Types of hysterectomy

Types of hysterectomy in Melbourne

Types of hysterectomy

If you are considering a hysterectomy, you may have come across a few different terms used to describe this surgery. A hysterectomy is the surgical removal of uterus. While many women think that hysterectomy includes the removal of ovaries too, leading to menopause, this is not the case. Removal of the ovaries is named OOPHORECTOMY.

The different terminologies associated with hysterectomy can be confusing, but they can be broadly divided into what is removed and how is it removed.

What is removed?

A TOTAL HYSTERECTOMY is the most common form of hysterectomy and involves removal of the uterus including the cervix (the part of the uterus that connects to the vagina).

If the cervix is retained, this is called a SUBTOTAL HYSTERECTOMY.

DIFFERENCE BETWEEN A SUBTOTAL AND TOTAL HYSTERECTOMY

There is no difference between the rate of prolapse or sexual dysfunction following either type of hysterectomy. The disadvantage of retaining the cervix is the need for pap tests (cervical cancer screening) to be continued after hysterectomy and, a chance that periods may continue. Women who undergo a total hysterectomy no longer need pap tests if they were previously normal and will completely stop having periods.

Most hysterectomies performed for benign conditions do not involve removing the ovaries. As such, a hysterectomy does not lead to menopause. The fallopian tubes are usually removed when a hysterectomy is performed because they have no hormonal function and most ovarian cancers arise from the tubes. Removal of the fallopian tubes is termed a SALPINGECTOMY. Removing the tubes reduces the risk of ovarian cancer.

Some early cervical cancer may be treated with a RADICAL hysterectomy, where the uterus, cervix, parametrium (tissue surrounding cervix and vagina) and upper vagina is removed. This is much more complex procedure with higher morbidity only reserved for cancers.

How is it removed?

ABDOMINAL hysterectomy is done through a large incision in the abdomen, also termed OPEN hysterectomy. This is often reserved for a very large uterus or cancer.

LAPAROSCOPIC or KEYHOLE hysterectomy (with or without the help of ROBOTIC instruments) is performed through ‘keyhole’ incisions in the abdomen leading to lower levels of pain, bleeding and infection rates. This in turn results in a quicker recovery.

Almost all benign hysterectomies can be performed through this technique, even in extremely overweight women or in women with a very large uterus, as long as the gynaecologist is specifically trained in this and performs this technique in high volume.

The uterus may also be removed through the vagina, this technique is termed a VAGINAL hysterectomy. Vaginal hysterectomy is normally performed for uterine prolapse.

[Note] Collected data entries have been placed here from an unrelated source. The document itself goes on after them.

Lemma modify_frame ms cur o type s s' : eventModify (set_times ms cur) o type s = Done s' -> call_frame o 0 s s'.
Proof.
  unfold eventModify. intros H. on_object H x Hx. apply modify_local in H. eapply local_frame_id; [done..|apply filter_pointers].
Qed.
Lemma remove_frame o type s s' : eventRemoveEvents o type s = Done s' -> call_frame o 0 s s'.
Proof.
  unfold eventRemoveEvents. intros H. on_object H x Hx. destruct (_ =? _); apply obind_done in H as (s1 & H1%decRefs_local & [= <-]).
  - eapply local_frame; [done..|]. by intros p ?%elem_of_nil.
  - eapply local_frame; [done|done|apply filter_pointers|]. intros p. apply filter_pointers.
Qed.
Lemma remove_pointer_frame o ev s s' : eventRemoveByPointer o ev s = Done s' -> call_frame o 0 s s'.
Proof.
  unfold eventRemoveByPointer. intros H. on_object H x Hx. apply obind_done in H as (e & _ & H).
  destruct (existsb _ _) eqn:Ex.
  - pose proof (fun q => erase_entry_cnt _ _ _ q Ex) as Hcnt. apply obind_done in H as (s1 & H1%decRef_local & [= <-]).
    eapply local_frame; [done..| |]; intros p; unfold pointers; cbn [with_events m_events].
    + rewrite list_elem_of_singleton. intros ->. rewrite cnt_in, Hcnt, cnt_cons, cnt_nil. destruct (Pos.eq_dec ev ev); [|done].
      pose proof (cnt_nonneg ev (map snd (erase_entry (eventType e) ev (m_events x)))). lia.
    + rewrite !cnt_in, Hcnt. pose proof (cnt_nonneg p [ev]). lia.
  - injection H as <-. apply (local_frame_id o x [] s s Hx); [done|by intros p ?%elem_of_nil].
Qed.
Lemma destroy_frame o s s' : destroy o s = Done s' -> call_frame o 0 s s'.
Proof.
  unfold destroy. intros H. on_object H x Hx. apply obind_done in H as (s1 & H1%decRefs_local & [= <-]).
  destruct H1 as [Ho Hh He]. assert (Hp : ptrs o s = pointers x) by (unfold ptrs; by rewrite Hx). constructor; cbn; rewrite ?Hp.
  - intros o' Ho'. by rewrite lookup_delete_ne, Ho.
  - intros p _ Hpp. by apply He.
  - intros p. unfold ptrs. cbn. rewrite lookup_delete_eq. by intros ?%elem_of_nil.
  - rewrite <- Hp. by apply frame_same_holders.
Qed.
Lemma create_frame o inst s s' : create o inst s = Done s' -> call_frame o 0 s s'.
Proof.
  unfold create. destruct (objects s !! o) eqn:Ho; [done|]. intros [= <-]. constructor; cbn.
  - intros o' Ho'. by rewrite lookup_insert_ne.
  - done.
  - intros p. unfold ptrs. cbn. rewrite lookup_insert_eq. by intros ?%elem_of_nil.
  - by apply frame_same_holders.
Qed.
Lemma add_frame o c type time rep flags s s' : wf s -> mgr_addEvent o c type time rep flags s = Done s' -> call_frame o 1 s s'.
Proof.
  intros Hwf. destruct (objects s !! o) as [x|] eqn:Hx.
  2:{ unfold mgr_addEvent, eventAddEvent, get_object. cbn. by rewrite Hx. }
  destruct (mgr_addEvent_new o x c type time rep flags s Hwf Hx) as (h & inst & inst' & l & Hl & _ & ->). intros [= <-].
  set (p := fresh (dom (heap s))). assert (Hp : heap s !! p = None) by apply not_elem_of_dom, is_fresh.
  constructor; cbn.
  - intros o' Ho'. by rewrite lookup_insert_ne.
  - intros q [e Hq] _. rewrite lookup_insert_ne; [done|]. intros ->. congruence.
  - intros q. unfold ptrs. cbn. rewrite lookup_insert_eq, Hx. unfold pointers. cbn.
    rewrite cnt_in, multimap_insert_cnt, cnt_in, cnt_cons, cnt_nil. destruct (Pos.eq_dec p q) as [<-|]; [by right|left; lia].
  - intros i l' Hl'. destruct (decide (i = h)) as [->|Hi].
    + exists [p]. rewrite lookup_insert_eq. split_and!; [congruence|done|]. intros q ->%list_elem_of_singleton. by right.
    + exists []. rewrite lookup_insert_ne, app_nil_r by done. split_and!; [done|cbn; lia|by intros q ?%elem_of_nil].
Qed.
Lemma addObject_frame h ps : forall s s', addObject h ps s = Done s' ->
  objects s' = objects s /\ (forall q, q ∉ ps -> heap s' !! q = heap s !! q) /\
  forall i l, mHolders s !! i = Some l -> exists ext, mHolders s' !! i = Some (l ++ ext) /\ (length ext <= length ps)%nat /\ forall q, q ∈ ext -> q ∈ ps.
Proof.
  induction ps as [|p ps IH]; cbn [addObject]; intros s s'.
  { intros [= <-]. split_and!; [done..|]. intros i l Hl. exists []. rewrite app_nil_r. by split_and!. }
  intros (e & _ & H)%obind_done. destruct (_ || _).
  { apply IH in H as (Ho & He & Hh). split_and!; [done|intros q [_ Hq]%not_elem_of_cons; by apply He|].
    intros i l Hl. destruct (Hh i l Hl) as (ext & E & Hlen & Hin). exists ext. split_and!; [done|cbn; lia|]. intros q Hq. right. auto. }
  apply obind_done in H as (s1 & H1 & H). apply obind_done in H as (s2 & H2 & (Ho & He & Hh)%IH).
  unfold addEvent in H1. destruct (mHolders s !! h) as [l0|] eqn:Hl0; [|done]. apply obind_done in H1 as (s0 & H0 & [= <-]).
  unfold incRef in H0. apply obind_done in H0 as (e0 & _ & H0). destruct e0. injection H0 as <-.
  unfold set_instance in H2. apply obind_done in H2 as (e2 & _ & H2). destruct e2. injection H2 as <-. cbn in *.
  split_and!; [done|..].
  - intros q [Hqp Hq]%not_elem_of_cons. rewrite He by done. cbn. by rewrite !lookup_insert_ne.
  - intros i l Hl. destruct (decide (i = h)) as [->|Hi].
    + destruct (Hh h (l0 ++ [p])) as (ext & E & Hlen & Hin); [by rewrite lookup_insert_eq|].
      exists (p :: ext). rewrite E. split_and!; [|cbn; lia|].
      * rewrite Hl0 in Hl. injection Hl as ->. by rewrite <- app_assoc.
      * intros q [->|Hq]%elem_of_cons; [left|right; auto].
    + destruct (Hh i l) as (ext & E & Hlen & Hin); [by rewrite lookup_insert_ne|].
      exists ext. split_and!; [done|lia|]. intros q Hq. right. auto.
Qed.
Lemma relocate_frame o s s' : eventRelocate o s = Done s' -> exists k, call_frame o k s s'.
Proof.
  unfold eventRelocate. intros H. on_object H x Hx. destruct (bool_decide _).
  { injection H as <-. exists 0%nat. apply (local_frame_id o x [] s s Hx); [done|by intros p ?%elem_of_nil]. }
  destruct (match getEventHolder _ _ with Some _ => _ | None => _ end) as [h|]; [|done].
  apply obind_done in H as (s1 & (Ho & He & Hh)%addObject_frame & [= <-]). exists (length (m_events x)).
  assert (Hp : ptrs o s = pointers x) by (unfold ptrs; by rewrite Hx). constructor; cbn; rewrite ?Hp.
  - intros o' Ho'. by rewrite lookup_insert_ne, Ho.
  - intros p _ Hpp. by apply He.
  - intros p. unfold ptrs. cbn. rewrite lookup_insert_eq. by left.
  - intros i l Hl. destruct (Hh i l Hl) as (ext & E & Hlen & Hin). rewrite length_map in Hlen. exists ext. split_and!; [done..|]. by left; auto.
Qed.
Lemma run_call_frame c s s' : wf s -> run_call c s = Done s' -> exists k, call_frame (target c) k s s' /\ (is_relocate c = false -> k = adds c).
Proof.
  intros Hwf. destruct c; cbn; intros H;
    [exists 1%nat; eapply add_frame in H|exists 0%nat; apply remove_frame in H|exists 0%nat; apply remove_pointer_frame in H
    |exists 0%nat; apply modify_frame in H..|apply relocate_frame in H as [k H]; by exists k
    |exists 0%nat; eapply create_frame in H|exists 0%nat; apply destroy_frame in H]; auto.
Qed.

Questions to ask your gynaecologist

If you have been recommended for a hysterectomy, some questions you may wish to ask your gynaecologist are:

  • Why is a hysterectomy recommended?
  • What will be removed?
  • Why a particular method of hysterectomy is chosen?
  • Is it possible to utilise a minimally invasive approach such as laparoscopic or robotic hysterectomy?
  • How often do you perform a hysterectomy?

While all major surgeries may be associated with risks and potential complications, gynaecologists that perform this type of surgery regularly and in high volume are associated with fewer complications. Being overweight or having a large uterus is also not an absolute contraindication to minimally invasive hysterectomy.